→ **Work instruction**:
After repeating the line containing "destruct Hf as", stop; until then, repeat each line of the listing below exactly, starting with the first.

********************

Lemma port_good before after p :
  at_position before after p -> state p = State.Port -> state_ok before after p ->
  good p (port_state None p (c after)).
Proof.
  intros Hpos Hst Hok. unfold state_ok in Hok. rewrite Hst in Hok. destruct Hok as (Hf & Hn & Hhost & Hb & Hbare).
  unfold port_state. cbn [overridden]. rewrite orb_false_r. destruct (is_ascii_digit (c after)) eqn:Ed.
  - destruct after as [|x after]; [done|]. cbn [c] in *. eapply good_advance; [done|done|by right|].
    unfold state_ok; fields. rewrite Hst. split; [done|]. split; [done|]. split; [done|]. split.
    + rewrite append_code_point_ascii, forallb_app, Hb by ascii_lia. cbn [forallb]. by rewrite Ed.
    + intros Hc. destruct (Hbare Hc) as [_ Ht]. exfalso. unfold is_terminator in Ht. unfold end_of_file in Ht. ascii_lia.
  - destruct (ends_authority p (c after)) eqn:Eend; [|done].
    destruct (decide (buffer p = [])) as [Hnil|Hne].
    { rewrite Hnil. cbn [sv_is_empty negb]. eapply good_continue; [done|done|ranked|]. unfold state_ok; fields. parts. }
    replace (negb (sv_is_empty (buffer p))) with true by (by destruct (buffer p)).
    destruct (parse_number _ _ _) as [n|] eqn:Hparse; [|done].
    apply parse_port_range in Hparse; [|done..].
    eapply good_continue; [done|done|ranked|]. unfold state_ok; fields. split; [|by parts].
    destruct Hf as [F1 F2 F3 F4 F5 F6]. split; try done.
    + unfold url_port_ok. fields. case_bool_decide as Hdef; [done|]. split; [done|]. congruence.
    + intros Hc. destruct (Hbare Hc) as [Hnil _]. done.
Qed.


(** *** File URLs *)

Lemma file_url_front : front_ok file_url.
Proof. split; try done; [by exists 102, (sv "ile")|by right]. Qed.

(** A drive letter may be left in the buffer when the path starts. *)
Lemma drive_letter_path_chars special text :
  is_windows_drive_letter text = true -> Forall (path_char special) text.
Proof.
  destruct text as [|a [|b [|]]]; try done. cbn [is_windows_drive_letter]. intros E.
  assert (Hclean : forall x, is_ascii_alpha x || (x =? 58) || (x =? 124) = true -> path_char special x).
  { intros x Hx. split; [|split; [|intros _]]; [apply is_clean_spec|ascii_lia..].
    unfold is_clean, code_point_is_in_percent_encode_set, u8. rewrite Z.mod_small by ascii_lia.
    cbn [contains_char existsb]. ascii_lia. }
  repeat (apply Forall_cons; split); [apply Hclean; ascii_lia..|constructor].
Qed.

********************

→ **Output**:
Lemma port_good before after p :
  at_position before after p -> state p = State.Port -> state_ok before after p ->
  good p (port_state None p (c after)).
Proof.
  intros Hpos Hst Hok. unfold state_ok in Hok. rewrite Hst in Hok. destruct Hok as (Hf & Hn & Hhost & Hb & Hbare).
  unfold port_state. cbn [overridden]. rewrite orb_false_r. destruct (is_ascii_digit (c after)) eqn:Ed.
  - destruct after as [|x after]; [done|]. cbn [c] in *. eapply good_advance; [done|done|by right|].
    unfold state_ok; fields. rewrite Hst. split; [done|]. split; [done|]. split; [done|]. split.
    + rewrite append_code_point_ascii, forallb_app, Hb by ascii_lia. cbn [forallb]. by rewrite Ed.
    + intros Hc. destruct (Hbare Hc) as [_ Ht]. exfalso. unfold is_terminator in Ht. unfold end_of_file in Ht. ascii_lia.
  - destruct (ends_authority p (c after)) eqn:Eend; [|done].
    destruct (decide (buffer p = [])) as [Hnil|Hne].
    { rewrite Hnil. cbn [sv_is_empty negb]. eapply good_continue; [done|done|ranked|]. unfold state_ok; fields. parts. }
    replace (negb (sv_is_empty (buffer p))) with true by (by destruct (buffer p)).
    destruct (parse_number _ _ _) as [n|] eqn:Hparse; [|done].
    apply parse_port_range in Hparse; [|done..].
    eapply good_continue; [done|done|ranked|]. unfold state_ok; fields. split; [|by parts].
    destruct Hf as [F1 F2 F3 F4 F5 F6]. split; try done.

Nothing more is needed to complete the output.